First we need to install SWIG:

``````sudo apt install swig
``````

We’re going to use GNU MP in order to have arbitrary precision arithmetic for our factorial function.

``````sudo apt install libgmp-dev
``````

## Source Setup

Normally people use headers for larger C++ programs, though we’re going to create one just so we can see how to include it later in SWIG. Let’s called this file `factorial.hpp`

``````#ifndef FACTORIAL_H
#define FACTORIAL_H
std::string fact(unsigned int n);
#endif
``````

In order to get it the large number from C++ to Python. We are going to use `std::string` as the return of our `fact` function.

Here is the source `factorial.cpp`

``````#include <gmpxx.h>
#include "factorial.hpp"

std::string fact(unsigned int n) {
if (n == 0) {
n = 1;
}
mpz_class result(n);
while (n > 1) {
n--;
result *= n;
}
return result.get_str(10); // Base 10
}
``````

Now that we have our C++ code, we need to create a swig template file called `factorial.i`

`````` %module factorial
%{
#include "factorial.hpp"
%}

%include <std_string.i>
%include "factorial.hpp"

``````

Since we’re returning a `std::string` we need to tell SWIG what that is. We do this through the `<std_string.i>` include.

We can now ask SWIG to write the C++ code that will interface with Python. This will create the files `factorial_wrap.cxx` and `factorial.py`.

``````swig -c++ -python factorial.i
``````

Let’s compile our C++ code.

``````g++ -O2 -fPIC -c factorial.cpp
``````
Flag Description
-O2 Perform nearly all supported optimizations that don’t involve a space-speed tradeoff.
-fPIC Create Position-Independent Code
-c Don’t link at this time

To compile `factorial_wrap.cxx` we need to include the directory where `Python.h` lives. You can find this by issuing the command `locate Python.h`. Below is where it is located on my system.

``````g++ -O2 -fPIC -c factorial_wrap.cxx -I/home/user/.pyenv/versions/3.8.2/include/python3.8/
``````

Finally let’s create the needed shared object file by linking `factorial.o`, `factorial_wrap.o`, and the GNU MP libraries.

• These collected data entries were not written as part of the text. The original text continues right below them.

(** * cluster-api-operator: the phase reconciler and the provider webhooks

    A shallow embedding of [controllers/phases.go], of the webhook's
    [validateProviderSpec] and of [internal/webhook/bootstrapprovider_webhook.go],
    followed by the properties of the specification that concern them.

    Layout: the definitions come first (Go values and errors, the imported
    version library, the field-error list, the webhook package, the values
    and collaborators of the controllers, the controllers package, the
    vocabulary of the properties, a concrete scenario); the lemmas and
    theorems follow, and last the theorems applied to the scenario. *)

From Stdlib Require Import ZArith NArith List Ascii String Lia Bool.
From stdpp Require Import base strings gmap list.

(* ================================================================== *)
(** * Part I: definitions *)
(* ================================================================== *)

(** ** Go errors and formatted text *)

(** Go's [error] values are kept structured: [fmt.Errorf] and
    [errors.Errorf] keep their format and operands, [errors.Wrapf] also its
    cause; the sentinels and typed errors of the imported packages are
    constructors of their own, so that [err == wait.ErrWaitTimeout] and
    [apierrors.IsNotFound(err)] can be decided as Go decides them (by
    identity and by the status reason, never by the text). *)
Inductive StatusReason :=
| StatusReasonNotFound
| StatusReasonOther (reason : string).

``````g++ -O2 -fPIC -shared factorial.o factorial_wrap.o -lgmpxx -lgmp -o _factorial.so
``````

It is important that our final output is called `_` + module_name.so

We should at this time be able to open up `python` and import our function.

``````import factorial
factorial.fact(5)
``````

If you run into any errors, the SWIG Documentation is quite helpful.

In order to not have to type out the compiling and linking commands every time, here is a Makefile

``````CC=g++
CFLAGS=-O2 -fPIC -Wall
PYTHON_PATH=/home/user/.pyenv/versions/3.8.2/include/python3.8/

all: _factorial.so

_factorial.so: factorial.o factorial_wrap.o
\$(CC) \$(CFLAGS) -shared factorial.o factorial_wrap.o -lgmpxx -lgmp -o _factorial.so

factorial_wrap.o: factorial_wrap.cxx
\$(CC) \$(CFLAGS) -c factorial_wrap.cxx -I\$(PYTHON_PATH)

factorial.o: factorial.cpp
\$(CC) \$(CFLAGS) -c factorial.cpp

factorial_wrap.cxx: factorial.i
swig -c++ -python factorial.i

clean:
rm *.o *.so factorial_wrap.cxx factorial.py
``````

Then you can call `make clean` to clean up everything and `make` to run all the individual compilation steps we did before.